Data excerpts:

(** No action of the transaction is corrupted. *)
Lemma first_corrupted_None j p fuel :
  iterator d s j = Some p → j ≤ length l → length l - j < fuel →
  first_corrupted d fuel s p (end_pos s) = Some None.
Proof.
  revert j p. induction fuel as [|fuel IH]; intros j p Hp Hj Hf; [lia|]. cbn [first_corrupted].
  destruct (iterator_at (length l)) as (last & Hlast & _); [lia|].
  pose proof (iterator_end last Hlast) as Hend. cbn [end_pos fst]. rewrite <-Hend.
  destruct (decide (j = length l)) as [->|Hjl]; [simplify_eq; by rewrite bool_decide_eq_true_2|].
  rewrite bool_decide_eq_false_2 by (eapply iterator_apart; eauto).
  destruct (lookup_lt_is_Some_2 l j) as [[a x] Ha]; [lia|].
  destruct (iterator_at j) as (p' & Hp' & Hst); [lia|]. simplify_eq.
  destruct (step_at j p a x Ha Hst) as (act & next & Hde & _ & Hok & _ & Hincr & _).
  rewrite Hde. cbn [mbind option_bind]. rewrite Hok, Hincr. cbn [mbind option_bind].
  apply (IH (S j)); [cbn [iterator]; by rewrite Hp|lia|lia].
Qed.
End held.

(** Iterators depend on the sizes of the objects alone. *)
Lemma iterator_same s s' gi go go' l l' k :
  held d rs s gi go l → held d rs s' gi go' l' → ins s' = ins s → Begin (outs s') = Begin (outs s) →
  (∀ p n, Advance (outs s') p n = Advance (outs s) p n) →
  length <$> concat go' = length <$> concat go → k ≤ length l →
  iterator d s' k = iterator d s k.
Proof.
  intros Hb Hb' Hi Hbegin Hadv Hlen. induction k as [|k IH]; intros Hk; cbn [iterator].
  { unfold begin_pos. by rewrite Hi, Hbegin. }
  rewrite IH by lia. destruct (iterator_at s gi go l Hb k) as (pos & Hpos & Hst); [lia|].
  destruct (iterator_at s' gi go' l' Hb' k) as (pos' & Hpos' & Hst').
  { rewrite (l_length _ _ _ _ Hb'), <-(l_length _ _ _ _ Hb). lia. }
  rewrite IH, Hpos in Hpos' by lia. injection Hpos' as <-. rewrite Hpos. cbn [mbind option_bind].
  destruct (lookup_lt_is_Some_2 l k) as [[a x] Ha]; [lia|].
  destruct (lookup_lt_is_Some_2 l' k) as [[a' x'] Ha'].
  { rewrite (l_length _ _ _ _ Hb'), <-(l_length _ _ _ _ Hb). lia. }
  destruct (step_at s gi go l Hb k pos a x Ha Hst) as (_ & next & _ & _ & _ & _ & -> & _ & H1 & H2).
  destruct (step_at s' gi go' l' Hb' k pos a' x' Ha' Hst')
    as (_ & next' & _ & _ & _ & _ & -> & _ & H1' & H2').
  rewrite Hi, H1 in H1'. rewrite Hadv in H2'.
  assert (Hl : length (default [] (concat go' !! k)) = length (default [] (concat go !! k))).
  { pose proof (f_equal (λ z, z !! k) Hlen) as Hl. cbn beta in Hl. rewrite !list_lookup_fmap in Hl.
    destruct (concat go' !! k), (concat go !! k); cbn in *; congruence. }
  rewrite Hl, H2 in H2'. destruct next, next'. cbn in *. congruence.
Qed.

(** The bytes of a result are overwritten: the transaction has the result that is
    read from them, and the iterators stay what they are. *)
Lemma held_write s gi go l k r a x pos bytes :
  held d rs s gi go l → l !! k = Some (a, x) → rs !! k = Some r → iterator d s k = Some pos →
  Z.of_nat (length bytes) = out_size r → action_fits a →
  let s' := mkStorage (ins s) (store (outs s) pos.2 bytes) in
  ∃ go' y, view (out_ty (action_id a)) bytes (out_items a) = Some y
    ∧ held d rs s' gi go' (<[k := (a, y)]> l)
    ∧ ∀ j, j ≤ length l → iterator d s' j = iterator d s j.
Proof.
  intros Hb Hl Hr Hpos Hbytes Hf s'. pose proof (lookup_lt_Some _ _ _ Hl) as Hk.
  destruct (iterator_at s gi go l Hb k) as (pos' & Hpos' & [_ Hst]); [lia|]. simplify_eq.
  destruct (held_objs_at s gi go l Hb k a x Hl) as (_ & oo & _ & Hoo & _ & Hout).
  assert (Hlk : concat go !! k = Some oo).
  { rewrite <-(Nat.add_0_r k), <-lookup_drop, Hoo. done. }
  destruct (Forall2_lookup_l _ _ _ _ _ (held_out_sizes _ _ _ _ _ _ Hb) Hr) as (oo' & Hlk' & Hlen).
  simplify_eq. assert (Hlb : length bytes = length oo) by lia.
  destruct (held_bytes s gi go l Hb) as [_ Hgo].
  assert (Hle : length oo ≤ length (concat (concat go))).
  { rewrite <-(take_drop k (concat go)), Hoo, concat_app. cbn [concat]. rewrite !length_app. lia. }
  destruct (out_obj_rewritten a oo x bytes Hout Hf Hlb) as (y & Hy & Hout'); [lia|].
  destruct (decide (oo = [])) as [->|Hnil].
  - apply nil_length_inv in Hlb as ->. exists go, y. subst s'. rewrite store_nil.
    destruct (Hout [] 0%Z) as [_ Hx]; [done|done|]. rewrite Hy in Hx. injection Hx as ->.
    rewrite list_insert_id by done. by destruct s.
  - destruct (lookup_lt_is_Some_2 (positions_from 0 go) k) as [p Hp].
    { rewrite length_positions_from. by eapply lookup_lt_Some. }
    pose proof (positions_stand _ go k p (held_outs _ _ _ _ _ _ Hb) (held_outs_opened _ _ _ _ _ _ Hb) Hp) as Hst'.
    rewrite Hoo in Hst, Hst'. pose proof (stands_unique _ _ _ _ _ Hst' Hst Hnil) as ->.
    destruct (store_replaces (outs s) go k pos.2 oo bytes) as (go' & Hs & Hop & Hc); try apply Hb; try done.
    assert (Hsizes : length <$> concat go' = length <$> concat go).
    { rewrite Hc, list_fmap_insert, Hlb. apply list_insert_id. by rewrite list_lookup_fmap, Hlk. }
    assert (Hb' : held d rs s' gi go' (<[k := (a, y)]> l)).
    { destruct Hb as [? ? ? ? Hobjs Hacts Hos Hsz]. split; cbn [ins outs s']; try done.
      - rewrite Hc. by eapply transaction_objs_insert.
      - rewrite <-Hacts, list_fmap_insert. apply list_insert_id. by rewrite list_lookup_fmap, Hl.
      - rewrite Hc, <-(list_insert_id rs k r Hr). by apply Forall2_insert.
      - rewrite <-Hsz, !length_concat. change (map length) with (fmap (M := list) (@length Z)). by rewrite Hsizes. }
    exists go', y. split_and!; [done|done|]. intros j Hj.
    apply (iterator_same s s' gi go go' l _ j Hb Hb'); try done.
    + by destruct pos as [? [[]]].
    + intros. apply Advance_store.
Qed.
End positions.

(** ** Refinement of [Transaction] *)

(** What a driver does to a transaction in progress; [k] is the action that an
    iterator stands at. *)
Inductive tx_op :=
| ODone (k : nat)
| OUndo (k : nat)
| OFailAt (k : nat) (nested : list Z) (c : Cause)
| OFail (nested : list Z) (c : Cause)
| OWrite (k : nat) (bytes : list Z).

Section operations.
Context `{ShiftUB} `{FreshBytes} (t_min_chunk_size : nat) (alloc : nat → bool) (d : DriverID).

(** Writing through the pointer that [ActionOutVariant] has to a result. *)
Definition write_out (st : Status) (pos : ActionPosition) (bytes : list Z) : option Status :=
  let s := buffers (m_storage st) in
  act ← deref d s pos;
  _ ← m_out act;
  Some (mkStatus (mkOwned (owner (m_storage st)) (mkStorage (ins s) (store (outs s) pos.2 bytes)))
          (m_first_incomplete st) (m_error_buffer st)).

Definition run_op (st : Status) (pool : Pool) (o : tx_op) : option (Status * Pool) :=
  let at_action k := iterator d (buffers (m_storage st)) k in
  match o with
  | ODone k => pos ← at_action k; st ← Done d st pos; Some (st, pool)
  | OUndo k => pos ← at_action k; Some (Undo st pos, pool)
  | OFailAt k nested c =>
      pos ← at_action k; FailAt t_min_chunk_size alloc d pool st pos.1 (CauseMade nested c)
  | OFail nested c => Fail t_min_chunk_size alloc d pool st (CauseMade nested c)
  | OWrite k bytes => pos ← at_action k; st ← write_out st pos bytes; Some (st, pool)
  end.

Fixpoint run_ops (st : Status) (pool : Pool) (ops : list tx_op) : option (Status * Pool) :=
  match ops with
  | [] => Some (st, pool)
  | o :: ops => '(st, pool) ← run_op st pool o; run_ops st pool ops
  end.
End operations.

(** The same on the transaction as a list: a result is what is read of its bytes. *)
Definition tx_step (tx : Tx AnyAction tree) (o : tx_op) : Tx AnyAction tree :=
  match o with
  | ODone k => Transaction.Done tx k
  | OUndo k => Transaction.Undo tx k
  | OFailAt k _ c => Transaction.FailAt id tx k c
  | OFail _ c => Transaction.Fail id tx c
  | OWrite k bytes =>
      match a ← Transaction.ins tx !! k; view (out_ty (action_id a)) bytes (out_items a) with
      | Some x => Transaction.set_out tx k x
      | None => tx
      end
  end.

Definition not_skip (r : Request) : Prop := action_id r.1.1 ≠ SkipCyclesID.

(** The operations keep to the actions of the transaction and to the bytes of
    their results; errors are of the kind that [error_roundtrip] covers. *)
Definition legal `{ShiftUB} (rs : list Request) (o : tx_op) : Prop :=
  let cause_ok nested c :=
    cause_fits nested c ∧ aligned_cause c = false
    ∧ (total_request_size rs + cause_size nested c < 2 ^ 61)%Z in
  match o with
  | ODone k | OUndo k => k < length rs
  | OFailAt k nested c => cause_ok nested c ∧ ∃ r, rs !! k = Some r ∧ not_skip r
  | OFail nested c => cause_ok nested c ∧ Forall not_skip rs
  | OWrite k bytes => ∃ r, rs !! k = Some r ∧ Z.of_nat (length bytes) = out_size r
  end.

(** A client that reads the error finds [e]. *)
Definition error_seen `{ShiftUB} (eb : option Buffer) (e : option ActionError) : Prop :=
  match eb, e with
  | None, None => True
  | Some eb, Some e => ∃ mem x, GetError (Some eb) = Some (Some mem)
      ∧ view ActionError_ty mem [] = Some x ∧ decode_error x = Some e
  | _, _ => False
  end.

(** ... because the buffer begins with its bytes. *)
Definition error_kept `{ShiftUB} (eb : option Buffer) (e : option ActionError) : Prop :=
  match eb, e with
  | None, None => True
  | Some eb, Some e => ∃ obj, one_object eb obj ∧ error_object obj e
  | _, _ => False
  end.

Lemma error_kept_seen `{ShiftUB} eb e : error_kept eb e → error_seen eb e.
Proof.
  destruct eb as [eb|], e as [e|]; cbn [error_kept error_seen]; try done.
  intros (obj & Hone & Hobj). by eapply error_object_read.
Qed.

Requirement:
Using only the entries above, output the line with "- rewrite Hc, <-(list_insert_id", the line with "Transaction.Done tx k", and all lines between them, exactly as they stand.

Response area:
      - rewrite Hc, <-(list_insert_id rs k r Hr). by apply Forall2_insert.
      - rewrite <-Hsz, !length_concat. change (map length) with (fmap (M := list) (@length Z)). by rewrite Hsizes. }
    exists go', y. split_and!; [done|done|]. intros j Hj.
    apply (iterator_same s s' gi go go' l _ j Hb Hb'); try done.
    + by destruct pos as [? [[]]].
    + intros. apply Advance_store.
Qed.
End positions.

(** ** Refinement of [Transaction] *)

(** What a driver does to a transaction in progress; [k] is the action that an
    iterator stands at. *)
Inductive tx_op :=
| ODone (k : nat)
| OUndo (k : nat)
| OFailAt (k : nat) (nested : list Z) (c : Cause)
| OFail (nested : list Z) (c : Cause)
| OWrite (k : nat) (bytes : list Z).

Section operations.
Context `{ShiftUB} `{FreshBytes} (t_min_chunk_size : nat) (alloc : nat → bool) (d : DriverID).

(** Writing through the pointer that [ActionOutVariant] has to a result. *)
Definition write_out (st : Status) (pos : ActionPosition) (bytes : list Z) : option Status :=
  let s := buffers (m_storage st) in
  act ← deref d s pos;
  _ ← m_out act;
  Some (mkStatus (mkOwned (owner (m_storage st)) (mkStorage (ins s) (store (outs s) pos.2 bytes)))
          (m_first_incomplete st) (m_error_buffer st)).

Definition run_op (st : Status) (pool : Pool) (o : tx_op) : option (Status * Pool) :=
  let at_action k := iterator d (buffers (m_storage st)) k in
  match o with
  | ODone k => pos ← at_action k; st ← Done d st pos; Some (st, pool)
  | OUndo k => pos ← at_action k; Some (Undo st pos, pool)
  | OFailAt k nested c =>
      pos ← at_action k; FailAt t_min_chunk_size alloc d pool st pos.1 (CauseMade nested c)
  | OFail nested c => Fail t_min_chunk_size alloc d pool st (CauseMade nested c)
  | OWrite k bytes => pos ← at_action k; st ← write_out st pos bytes; Some (st, pool)
  end.

Fixpoint run_ops (st : Status) (pool : Pool) (ops : list tx_op) : option (Status * Pool) :=
  match ops with
  | [] => Some (st, pool)
  | o :: ops => '(st, pool) ← run_op st pool o; run_ops st pool ops
  end.
End operations.

(** The same on the transaction as a list: a result is what is read of its bytes. *)
Definition tx_step (tx : Tx AnyAction tree) (o : tx_op) : Tx AnyAction tree :=
  match o with
  | ODone k => Transaction.Done tx k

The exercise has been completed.